The second form is a specific osteo-myelitis, with periostitis, coming on later, and often destroying the bone or the articulation involved. (Fig. 10.)
| FIG. 9. |
| FIG. 10. |
| From Bumstead on Venereal Diseases, illustrating Syphilitic Dactylitis. |
The absence of acute inflammatory symptoms in the first variety distinguishes it from paronychia, whitlow, and gout. Rheumatoid arthritis begins in the joints, is associated with other symptoms; deformity of the fingers comes early in the disease, and there is a teno-synovitis with contraction.
The second variety might be taken for enchondroma or exostosis, but these growths increase much more slowly, involve only a limited portion of the bone, are of greater density, and are much more strictly circumscribed.

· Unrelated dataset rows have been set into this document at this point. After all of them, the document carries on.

(** [clear_zmap_bit] reads the sector of the zone map and writes it back as it was: the bit of the zone
    is not cleared, no zone ever becomes free again. *)
Theorem clear_zmap_bit_keeps k f n nr bs :
  {{ ⌜0 ≤ nr < BITS_ZONE⌝ ∗ root_super k 1 f ∗ bio_pool (S n) ∗ bio_sector ROOT_DEV 3 bs }}
    clear_zmap_bit getblk hd_rw brelse super_block ROOT_DEV nr
  {{ r, ⌜r = 0⌝ ∗ root_super k 1 f ∗ bio_pool (S n) ∗ bio_sector ROOT_DEV 3 bs }}.
Proof.
  apply triple_wp. iIntros "(%Hnr & Hsb & Hp & Hs)". unfold clear_zmap_bit. iApply wp_bind.
  iApply (get_super_block_wp with "Hsb"). iIntros "(H1 & H2 & H3 & H4)". wp_load.
  assert (div_INODE_SECTS nr = 0) as ->.
  { unfold div_INODE_SECTS, NR_INODE_MAP_SECTS. unfold BITS_ZONE, NR_ZONE_MAP_SECTS in Hnr.
    rw (Z.quot_small nr); [done|unfold BITS_SECTOR, SECTOR_SIZE in *; lia]. }
  change (1 + NR_SUPER_BLOCK_SECTS + NR_INODE_MAP_SECTS + 0 >? 1 + NR_SUPER_BLOCK_SECTS + NR_INODE_MAP_SECTS + 1) with false.
  change (1 + NR_SUPER_BLOCK_SECTS + NR_INODE_MAP_SECTS + 0) with 3. unfold clear_map_bit. wp_pures.
  iApply wp_bind. iApply (getblk_wp with "Hp"). iIntros (bh d old) "(%Hbh & %Hl) Hp Hb Hd H". iApply wp_bind.
  iApply (read_wp with "Hb Hd H Hs"); [done|]. iIntros "%Hlb Hb Hd H Hs".
  destruct (lookup_lt_is_Some_2 bs (Z.to_nat (Z.quot nr 8))) as [b Hb].
  { rw Hlb Z.quot_div_nonneg; [|lia..]. unfold BITS_ZONE, NR_ZONE_MAP_SECTS, BITS_SECTOR, SECTOR_SIZE in *. dlia. }
  wp_load. iApply wp_bind. iApply (arr_load _ _ _ _ b with "H"); [done|rw Z.quot_div_nonneg; [|lia..]; dlia|]. iIntros "H".
  wp_pures. iApply wp_bind. iApply (write_wp with "Hb Hd H Hs"); [done|]. iIntros "Hb Hd H Hs". iApply wp_bind.
  iApply (brelse_wp with "Hb Hd H Hp"); [done|]. iIntros "Hp". wp_pures. by iFrame.
Qed.

(** With every inode in use, [get_imap_bit] does not answer 0, which its caller takes for an error,
    but [65535], and it does not release its buffer. *)
Theorem get_imap_bit_full z f n :
  {{ root_super 1 z f ∗ bio_pool (S n) ∗ bio_sector ROOT_DEV 2 (replicate (Z.to_nat SECTOR_SIZE) 255) }}
    get_imap_bit getblk hd_rw brelse super_block ROOT_DEV
  {{ r, ⌜r = 65535⌝ ∗ root_super 1 z f ∗ bio_pool n ∗ bio_sector ROOT_DEV 2 (replicate (Z.to_nat SECTOR_SIZE) 255) }}.
Proof.
  apply triple_wp. remember (replicate (Z.to_nat SECTOR_SIZE) 255) as bs eqn:Hbs.
  iIntros "(Hsb & Hp & Hs)". unfold get_imap_bit. iApply wp_bind.
  iApply (get_super_block_wp with "Hsb"). iIntros "(H1 & H2 & H3 & H4)". wp_load.
  change (Z.to_nat 1) with 1%nat. rw run_one. wp_load. change (0 <? 1) with true. wp_pures.
  iApply wp_bind. iApply (getblk_wp with "Hp"). iIntros (bh d old) "(%Hbh & %Hl) Hp Hb Hd H".
  change (1 + NR_SUPER_BLOCK_SECTS + 0) with 2. wp_focus. iApply (read_wp with "Hb Hd H Hs"); [done|].
  iIntros "%Hlb Hb Hd H Hs". iApply wp_bind. iApply wp_bind. unfold imap_sector. change (Z.to_nat SECTOR_SIZE) with 512%nat.
  iAssert (held bh d bs) with "[Hb Hd H]" as "H"; [by iFrame|].
  iCombine "H H1 H2 H3 H4 Hp Hs" as "H". rw (_ : 513%nat = (512 + 1)%nat); [|done]. iStopProof. apply wp_run_skip.
  - intros j Hj. apply skip_full. rw Hbs. by apply lookup_replicate_2.
  - iIntros "(H & H1 & H2 & H3 & H4 & Hp & Hs)". rw run_one. change (Z.of_nat 512 <? SECTOR_SIZE) with false. wp_pures.
    rw run_one. wp_load. change (0 + 1 <? 1) with false. wp_pures. by iFrame.
Qed.
End maps.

As a rule, especially in cases which are recognized early and treated actively, the prognosis is good. Iodide of potassium should be used in combination with mercury.
Syphilis of the Teeth.—Syphilis of the teeth has its chief interest to the general practitioner from its very important bearing on diagnosis. As manifesting itself at an age when the child is not apt to present the active and unmistakable cutaneous and mucous lesions of the disease, and when, consequently, its recognition is often extremely difficult, this diagnostic importance is greatly increased.

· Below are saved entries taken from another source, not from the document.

(* ===== verification/InodeSpec.v ===== *)
(** * Inodes on disk and in memory *)

From S2P Require Export Inode FsSpec.

(** ** Little-endian integers *)

Definition le16 (v : Z) : list Z := [u8 v; u8 (Z.shiftr v 8)].
Definition le32 (v : Z) : list Z := [u8 v; u8 (Z.shiftr v 8); u8 (Z.shiftr v 16); u8 (Z.shiftr v 24)].

Lemma lor_shiftl_add a b n : 0 ≤ n → 0 ≤ a < 2 ^ n → Z.lor a (Z.shiftl b n) = a + b * 2 ^ n.
Proof.
  intros Hn Ha. rw -Z.shiftl_mul_pow2; [|done]. rw -Z.add_lor_land.
  assert (Z.land a (Z.shiftl b n) = 0) as ->; [|lia]. apply Z.bits_inj'. intros i Hi. rw Z.land_spec Z.bits_0.
  destruct (decide (i < n)); [by rw Z.shiftl_spec_low ?andb_false_r|].
  rw -(Z.mod_small a (2 ^ n)); [|done]. by rw Z.mod_pow2_bits_high; [|lia].
Qed.

Lemma u8_land_id v : Z.land (u8 v) 0xff = u8 v.
Proof. change 0xff with (Z.ones 8). rw Z.land_ones; [|lia]. unfold u8. apply Zmod_mod. Qed.

Lemma le16_value v : 0 ≤ v < 2 ^ 16 →
  Z.lor (Z.land (u8 v) 0xff) (Z.shiftl (Z.land (u8 (Z.shiftr v 8)) 0xff) 8) = v.
Proof.
  intros Hv. rw !u8_land_id lor_shiftl_add; [|lia|apply Z.mod_pos_bound; lia].
  unfold u8. rw Z.shiftr_div_pow2; [|lia]. dlia.
Qed.

Lemma store16_wp p v old (Q : unit → heapProp) : length old = 2%nat →
  bytes p old -∗ (bytes p (le16 v) -∗ Q tt) -∗ wp (store16 p v) Q.
Proof.
  destruct old as [|a [|b [|]]]; try done. iIntros (_) "H HQ". unfold store16, le16. rw !arr_cons.
  iDestruct "H" as "(Ha & Hb & _)". wp_store. wp_store. iApply "HQ". iFrame. by rw arr_nil.
Qed.

Lemma load16_wp p v Q : 0 ≤ v < 2 ^ 16 →
  bytes p (le16 v) -∗ (bytes p (le16 v) -∗ Q v) -∗ wp (load16 p) Q.
Proof.
  iIntros (Hv) "H HQ". unfold load16, le16. iEval (rw !arr_cons) in "H". iDestruct "H" as "(Ha & Hb & Hn)". wp_load. wp_load.
  rw le16_value; [|done]. iApply "HQ". rw !arr_cons. iFrame.
Qed.

Lemma store32_wp p v old (Q : unit → heapProp) : length old = 4%nat →
  bytes p old -∗ (bytes p (le32 v) -∗ Q tt) -∗ wp (store32 p v) Q.
Proof.
  destruct old as [|a [|b [|c [|d [|]]]]]; try done. iIntros (_) "H HQ". unfold store32, le32. rw !arr_cons.
  iDestruct "H" as "(Ha & Hb & Hc & Hd & Hn)".
  replace (p + 1 + 1 + 1) with (p + 3) by lia. replace (p + 1 + 1) with (p + 2) by lia.
  do 4 wp_store. iApply "HQ". iFrame.
Qed.

Lemma le32_app v : 0 ≤ v < 2 ^ 32 → le32 v = le16 (v mod 2 ^ 16) ++ le16 (Z.shiftr v 16).
Proof.
  intros Hv. unfold le32, le16, u8. cbn [app]. rw !Z.shiftr_div_pow2; [|lia..].
  rw (_ : v mod 2 ^ 16 mod 2 ^ 8 = v mod 2 ^ 8); [|dlia].
  rw (_ : v mod 2 ^ 16 / 2 ^ 8 mod 2 ^ 8 = v / 2 ^ 8 mod 2 ^ 8); [|dlia].
  by rw (_ : v / 2 ^ 16 / 2 ^ 8 = v / 2 ^ 24); [|dlia].
Qed.

Lemma load32_wp p v Q : 0 ≤ v < 2 ^ 32 →
  bytes p (le32 v) -∗ (bytes p (le32 v) -∗ Q v) -∗ wp (load32 p) Q.
Proof.
  iIntros (Hv) "H HQ". unfold load32. rw le32_app; [|done]. rw arr_app. iDestruct "H" as "[H1 H2]".
  change (p + 1 * length (le16 (v mod 2 ^ 16))) with (p + 2). iApply wp_bind.
  iApply (load16_wp with "H1"); [apply Z.mod_pos_bound; lia|]. iIntros "H1". iApply wp_bind.
  iApply (load16_wp with "H2"); [rw Z.shiftr_div_pow2; [|lia]; dlia|]. iIntros "H2". wp_pures.
  rw lor_shiftl_add; [|lia|apply Z.mod_pos_bound; lia]. rw Z.shiftr_div_pow2; [|lia].
  rw (_ : v mod 2 ^ 16 + v / 2 ^ 16 * 2 ^ 16 = v); [|dlia]. iApply ("HQ" with "[$H1 $H2]").
Qed.

(** ** Copying an inode *)

(** The part of an inode that is on disk: four 16-bit members and fourteen of 32 bits. *)
Definition dinode (inode : Z) (hs ws : list Z) : heapProp :=
  (⌜length hs = 4%nat ∧ length ws = 14%nat⌝ ∗ arr inode 2 hs ∗ arr (inode + i_flags) 4 ws)%I.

The teeth of the first dentition, although exhibiting the usual signs of interference with nutrition in their irregular development, opaque and chalky enamel deficient in quantity and unevenly distributed, soft and friable dentine, incongruity of size individually and relatively, and proneness to decay, do not often display any distinctive evidence of syphilis. The same conditions may, and often do, depend on other causes, and are commonly associated with various cachexiæ—the strumous, gouty, rheumatic, rachitic, etc.—and even with other slighter ailments tending to produce imperfect assimilation and malnutrition.

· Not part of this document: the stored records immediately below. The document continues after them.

Lemma strncmp_wp p q s t (len : nat) Q : (0 < len)%nat →
  cstr p s -∗ cstr q t -∗ (cstr p s -∗ cstr q t -∗ Q (if same_prefix len s t then 0 else -1)) -∗
  wp (strncmp p q (Z.of_nat len)) Q.
Proof.
  intros Hlen. iIntros "Hs Ht HQ". iAssert ⌜0 < p ∧ 0 < q⌝%I as %[Hp Hq].
  { iDestruct "Hs" as "[_ (_ & %Hp & _)]". by iDestruct "Ht" as "[_ (_ & %Hq & _)]". }
  unfold strncmp. iApply wp_bind. iApply (strlen_wp with "Hs"). iIntros "Hs". iApply wp_bind.
  iApply (strlen_wp with "Ht"). iIntros "Ht". rw (proj2 (Z.leb_gt _ _)); [|lia].
  rw !eqb_false; [|unfold NULL; lia..]. wp_pures.
  set (l := Nat.min len (Nat.min (length s) (length t))).
  assert ((if Z.of_nat len >? (if Z.of_nat (length s) >? Z.of_nat (length t) then Z.of_nat (length t) else Z.of_nat (length s))
    then (if Z.of_nat (length s) >? Z.of_nat (length t) then Z.of_nat (length t) else Z.of_nat (length s)) else Z.of_nat len) = Z.of_nat l) as ->.
  { unfold l. rw !Z.gtb_ltb. destruct (Z.ltb_spec (length t) (length s)); [destruct (Z.ltb_spec (length t) len)|destruct (Z.ltb_spec (length s) len)]; lia. }
  iDestruct "Hs" as "[Hs %Hcs]". iDestruct "Ht" as "[Ht %Hct]".
  iApply (wp_wand with "[Hs Ht]"); first iApply (wp_loop _ (λ (n : nat) '((i, a, b) : Z * Z * Z), ∃ j : nat,
    ⌜(j + n = l)%nat ∧ i = Z.of_nat j ∧ a = (p + j)%Z ∧ b = (q + j)%Z ∧ take j s = take j t⌝ ∗ bytes p (s ++ [0]) ∗ bytes q (t ++ [0]))%I
    (λ r, ⌜r = if same_prefix len s t then 0 else -1⌝ ∗ bytes p (s ++ [0]) ∗ bytes q (t ++ [0]))%I l).
  - iIntros "(%j & _ & Hs & _)". rw arr_cells. iApply (cells_le with "Hs"). rw length_app. unfold l. simpl. lia.
  - intros n [[i a] b]. iIntros "(%j & (%Hj & -> & -> & -> & %E) & Hs & Ht)". destruct n as [|n].
    + rw (proj2 (Z.ltb_ge _ _)); [|lia]. wp_pures. iFrame. iPureIntro. unfold same_prefix. fold l.
      rw bool_decide_true; [done|]. by replace l with j by lia.
    + rw (proj2 (Z.ltb_lt _ _)); [|lia].
      destruct (lookup_lt_is_Some_2 s j) as [c Hc]; [unfold l in Hj; lia|].
      destruct (lookup_lt_is_Some_2 t j) as [e He]; [unfold l in Hj; lia|].
      iApply wp_bind. iApply (arr_load _ _ _ j c with "Hs"); [by apply lookup_app_l_Some|lia|]. iIntros "Hs".
      iApply wp_bind. iApply (arr_load _ _ _ j e with "Ht"); [by apply lookup_app_l_Some|lia|]. iIntros "Ht".
      destruct (Z.eqb_spec c e) as [->|Hne]; wp_pures.
      * iExists n. iSplit; [iPureIntro; lia|]. iExists (S j). iFrame. iPureIntro. split_and!; [lia..|]. by apply (take_eq_S _ _ _ e e).
      * iFrame. iPureIntro. unfold same_prefix. fold l. rw bool_decide_false; [done|].
        apply (take_ne_le _ _ (S j)); [lia|]. rw (take_eq_S _ _ _ c e) //. by intros [_ ?].
  - iExists 0%nat. iFrame. iPureIntro. split_and!; [lia..|by rw !take_0].
  - iIntros (r) "(-> & Hs & Ht)". iApply ("HQ" with "[$Hs //] [$Ht //]").
Qed.

(** ** Entries *)

(** An entry: the number of the inode, the name, and the bytes behind its terminator. *)
Record dent := Dent { d_num : Z; d_name : list Z; d_rest : list Z }.

Definition dent_bytes (e : dent) : list Z := le16 (d_num e) ++ (d_name e ++ [0]) ++ d_rest e.

Definition dent_ok (e : dent) : Prop :=
  0 ≤ d_num e < 2 ^ 16 ∧ Forall (λ c, c ≠ 0) (d_name e) ∧ length (dent_bytes e) = Z.to_nat sizeof_dentry.

(** The entry has the name of [len] characters that [path] begins with. *)
Definition is_entry (path : list Z) (len : nat) (e : dent) : bool :=
  negb (d_num e =? 0) && bool_decide (d_name e = take len path).

Lemma dent_split p e : bytes p (dent_bytes e) ⊣⊢
  bytes p (le16 (d_num e)) ∗ bytes (p + file_name) (d_name e ++ [0]) ∗ bytes (p + file_name + S (length (d_name e))) (d_rest e).
Proof.
  unfold dent_bytes. rw !arr_app. change (p + 1 * length (le16 (d_num e))) with (p + file_name).
  by rw length_app /= Nat.add_1_r Z.mul_1_l.
Qed.

Lemma dent_load16 {B} p e (k : Z → M B) Q : dent_ok e →
  bytes p (dent_bytes e) -∗ (bytes p (dent_bytes e) -∗ wp (k (d_num e)) Q) -∗
  wp (n ← load16 (p + inode_num); k n) Q.
Proof.
  intros (Hn & _ & _). iIntros "H HQ". rw Z.add_0_r. iEval (rw dent_split) in "H". iDestruct "H" as "(Hn & Hr)".
  iApply wp_bind. iApply (load16_wp with "Hn"); [done|]. iIntros "Hn". iApply "HQ". rw dent_split. iFrame.
Qed.

(** The name of less than twelve characters that is compared, up to the end of the component. *)
Lemma compare_wp p e name path (len : nat) Q : dent_ok e → 0 < p → d_num e ≠ 0 → (0 < len < 12)%nat → (len ≤ length path)%nat →
  bytes p (dent_bytes e) -∗ cstr name path -∗
  (bytes p (dent_bytes e) -∗ cstr name path -∗ Q (if is_entry path len e then 0 else -1)) -∗
  wp (Namei.compare p name (Z.of_nat len)) Q.
Proof.
  intros He Hp Hn0 Hlen Hpath. pose proof He as (Hn & Hname & Hl). iIntros "H Hname HQ". unfold Namei.compare.
  rw eqb_false; [|unfold NULL; lia]. wp_pures.
  iApply (dent_load16 with "H"); [done|]. iIntros "H". rw eqb_false; [|done]. rw Z.gtb_ltb (proj2 (Z.ltb_ge NAME_LEN _)); [|unfold NAME_LEN; lia].
  wp_pures. rw (proj2 (Z.ltb_lt (Z.of_nat len) NAME_LEN)); [|unfold NAME_LEN; lia]. iEval (rw dent_split) in "H". iDestruct "H" as "(Hi & Hs & Hr)".
  assert (length (d_name e) < 18)%nat as Hl18 by (unfold dent_bytes, le16 in Hl; rw !length_app /= in Hl; change (Z.to_nat sizeof_dentry) with 20%nat in Hl; lia).
  iAssert (cstr (p + file_name) (d_name e)) with "[$Hs]" as "Hs"; [iPureIntro; split_and!; [done|unfold file_name; lia|lia]|].
  wp_focus. iApply (strlen_wp with "Hs"). iIntros "Hs". wp_pures.
  iAssert (∀ r, ⌜r = if is_entry path len e then 0 else -1⌝ -∗ cstr (p + file_name) (d_name e) -∗ cstr name path -∗ Q r)%I with "[Hi Hr HQ]" as "HQ".
  { iIntros (r) "-> [Hs _] Hname". iApply ("HQ" with "[Hi Hr Hs] Hname"). rw dent_split. iFrame. }
  unfold is_entry. rw eqb_false; [|done]. destruct (Z.eqb_spec len (length (d_name e))) as [Hlen'|Hlen']; wp_pures.
  - iApply (strncmp_wp with "Hs Hname"); [lia|]. iIntros "Hs Hname". iApply ("HQ" with "[%] Hs Hname"). simpl.
    unfold same_prefix. rw (_ : Nat.min len (Nat.min (length (d_name e)) (length path)) = len); [|lia].
    rw (take_ge (d_name e)); [done|lia].
  - iApply ("HQ" with "[%] Hs Hname"). simpl. rw bool_decide_false; [done|]. intros E. apply Hlen'.
    rw E length_take_le; lia.
Qed.

(** The entries of a sector and where they are. *)
Definition entries_bytes (es : list dent) (tail : list Z) : list Z := (es ≫= dent_bytes) ++ tail.

Lemma length_entries es : Forall dent_ok es → length (es ≫= dent_bytes) = (20 * length es)%nat.
Proof.
  induction 1 as [|e es (_ & _ & He) Hes IH]; [done|]. rw bind_cons length_app IH He. change (Z.to_nat sizeof_dentry) with 20%nat. simpl. lia.
Qed.

(** The entry behind the entries [xs]. *)
Lemma entry_acc d xs e ys tail : Forall dent_ok xs → dent_ok e → bytes d (entries_bytes (xs ++ e :: ys) tail) ⊢
  bytes (d + sizeof_dentry * length xs) (dent_bytes e) ∗
  (bytes (d + sizeof_dentry * length xs) (dent_bytes e) -∗ bytes d (entries_bytes (xs ++ e :: ys) tail)).
Proof.
  intros Hxs He. unfold entries_bytes. rw bind_app bind_cons. generalize (dent_bytes e) as b. intros b. rw -!app_assoc !arr_app length_entries //.
  replace (1 * (20 * length xs)%nat) with (sizeof_dentry * length xs) by (unfold sizeof_dentry; lia).
  iIntros "(H1 & H2 & H3 & H4)". iSplitL "H2"; [done|]. iIntros "H2". iFrame.
Qed.

(** What a search leaves: the first entry that matches, or none. *)
Definition search_result (path : list Z) (len : nat) (es : list dent) (d res_de old : Z) (r : option Z) : heapProp :=
  ((∃ xs e ys, ⌜r = Some 0 ∧ es = xs ++ e :: ys ∧ is_entry path len e = true ∧ Forall (λ x, is_entry path len x = false) xs⌝ ∗
      res_de ↦ (d + sizeof_dentry * length xs)) ∨
   (⌜r = Some (-1) ∧ Forall (λ x, is_entry path len x = false) es⌝ ∗ res_de ↦ old))%I.

(** The loop over the entries of a buffer.  Releasing the buffer takes [held] to [released]. *)
Section scan.
Context (hd_rw : Z → Z → Z → Z → M Z) (brelse : Z → M unit) (dir sect bh d name : Z) (path : list Z) (len : nat) (res_de old : Z).
Context (es : list dent) (tail : list Z) (held released : heapProp).
Hypothesis release : ∀ Q : unit → heapProp, bytes d (entries_bytes es tail) -∗ held -∗ (released -∗ Q tt) -∗ wp (brelse bh) Q.
Hypothesis Hd0 : 0 < d.

(** The entries [xs] before the current one do not match. *)
Definition scan_inv (m : nat) (s : Z * Z * Z) : heapProp :=
  (∃ xs ys, ⌜es = xs ++ ys ∧ m = length ys ∧ s = (Z.of_nat (length xs), Z.of_nat (length xs), d + sizeof_dentry * length xs)%Z ∧
     Forall (λ x, is_entry path len x = false) xs⌝ ∗
    (bytes d (entries_bytes es tail) ∗ held) ∗ cstr name path ∗ res_de ↦ old)%I.

Definition scan_post (r : option Z) : heapProp :=
  (cstr name path ∗ search_result path len es d res_de old r ∗
   (⌜r = Some 0⌝ ∗ released ∨ ⌜r = Some (-1)⌝ ∗ bytes d (entries_bytes es tail) ∗ held))%I.

Lemma entry_scan_step m s :
  Forall dent_ok es → (0 < len < 12)%nat → (len ≤ length path)%nat → (length es ≤ 25)%nat →
  scan_inv m s ⊢
  wp (entry_scan hd_rw brelse dir sect (length es) bh name len res_de DE_MATCH s) (λ r,
    match r with
    | inl s' => ∃ m', ⌜(m' < m)%nat⌝ ∗ scan_inv m' s'
    | inr r => scan_post r
    end).
Proof using release Hd0.
  intros Hes Hlen Hpath H25. iIntros "(%xs & %ys & (%E & -> & -> & %Hxs) & (H & Hheld) & Hname & Hres)".
  pose proof Hes as Hes'. rw E in Hes'. apply Forall_app in Hes' as [Hx Hy].
  assert (length es = (length xs + length ys)%nat) as Hle by (by rw E length_app).
  unfold entry_scan. change (SECTOR_SIZE / DENTRY_SIZE) with 32. rw (proj2 (Z.ltb_lt _ 32)); [|lia].
  destruct ys as [|e ys].
  - rw (_ : (length xs + 1 >? length es) = true); [|rw Z.gtb_ltb; apply Z.ltb_lt; simpl in Hle; lia]. wp_pures.
    iFrame "Hname". iSplitL "Hres"; [iRight; iFrame; iPureIntro; split; [done|by rw E app_nil_r]|]. iRight. by iFrame.
  - rw (_ : (length xs + 1 >? length es) = false); [|rw Z.gtb_ltb; apply Z.ltb_ge; simpl in Hle; lia].
    inversion Hy as [|? ? He Hys]; subst. wp_pures. iEval (rw E) in "H". iDestruct (entry_acc with "H") as "[He H]"; [done|done|]. rw -E.
    iApply (dent_load16 with "He"); [done|]. iIntros "He". set (p := d + sizeof_dentry * length xs) in *.
    iAssert (⌜is_entry path len e = false⌝ -∗ (bytes d (entries_bytes es tail) ∗ held) -∗ cstr name path -∗ res_de ↦ old -∗
      ∃ m', ⌜(m' < length (e :: ys))%nat⌝ ∗ scan_inv m' (length xs + 1, length xs + 1, p + sizeof_dentry)%Z)%I as "Hnext".
    { iIntros "%Hno H Hname Hres". iExists (length ys). iSplit; [simpl; iPureIntro; lia|]. iExists (xs ++ [e]), ys. iFrame "H Hname Hres".
      iPureIntro. rw -app_assoc length_app /=. split_and!; [done|done| |by apply Forall_app; auto].
      unfold p, sizeof_dentry. f_equal; [f_equal; lia|lia]. }
    destruct (Z.eqb_spec (d_num e) 0) as [H0|H0].
    { wp_pures. iDestruct ("H" with "He") as "H". iApply ("Hnext" with "[%] [$H $Hheld] Hname Hres"). unfold is_entry. by rw H0. }
    iApply wp_bind. iApply (compare_wp with "He Hname"); [done|unfold p, sizeof_dentry; lia|done..|]. iIntros "He Hname".
    iDestruct ("H" with "He") as "H". destruct (is_entry path len e) eqn:Hm; wp_pures.
    + wp_store. iApply wp_bind. iApply (release with "H Hheld"). iIntros "Hrel". wp_pures. iFrame "Hname".
      iSplitL "Hres"; [iLeft; iExists xs, e, ys; by iFrame|iLeft; by iFrame].
    + iApply ("Hnext" with "[//] [$H $Hheld] Hname Hres").
Qed.

Lemma entry_scan_wp Q :
  Forall dent_ok es → (0 < len < 12)%nat → (len ≤ length path)%nat → (length es ≤ 25)%nat →
  bytes d (entries_bytes es tail) -∗ held -∗ cstr name path -∗ res_de ↦ old -∗ (∀ r, scan_post r -∗ Q r) -∗
  wp (run (S (Z.to_nat (SECTOR_SIZE / DENTRY_SIZE))) (entry_scan hd_rw brelse dir sect (length es) bh name len res_de DE_MATCH) (0, 0, d)) Q.
Proof using release Hd0.
  iIntros (Hes Hlen Hpath H25) "H Hheld Hname Hres HQ". iApply (wp_wand with "[H Hheld Hname Hres]");
    first iApply (wp_run _ scan_inv scan_post _ (λ m s, entry_scan_step m s Hes Hlen Hpath H25) (length es)).
  - change (length es < 33)%nat. lia.
  - iExists [], es. iFrame. iPureIntro. split_and!; try done. simpl. by rw Z.mul_0_r Z.add_0_r.
  - iIntros (r) "H". by iApply "HQ".
Qed.
End scan.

In the permanent teeth, likewise, the same condition may be due to the same causes. Stomatitis, however produced—by mercury, by gastro-intestinal derangements, by local irritation of any kind—is apt to result in imperfectly organized dental structures. Mercurial teeth, for example, are usually irregularly aligned, horizontally seamed, honeycombed, craggy, malformed, of an unhealthy dirty yellow color, separated too widely, and deficient in enamel.124 The diseases of childhood, especially the eruptive fevers, eclampsia, typhoid fever, etc., by temporarily arresting or greatly interfering with nutrition during the developmental period of the teeth, often cause horizontal furrows across their crowns, which are, of course, persistent throughout life, and mark indelibly the influence of such disorders on all the formative processes.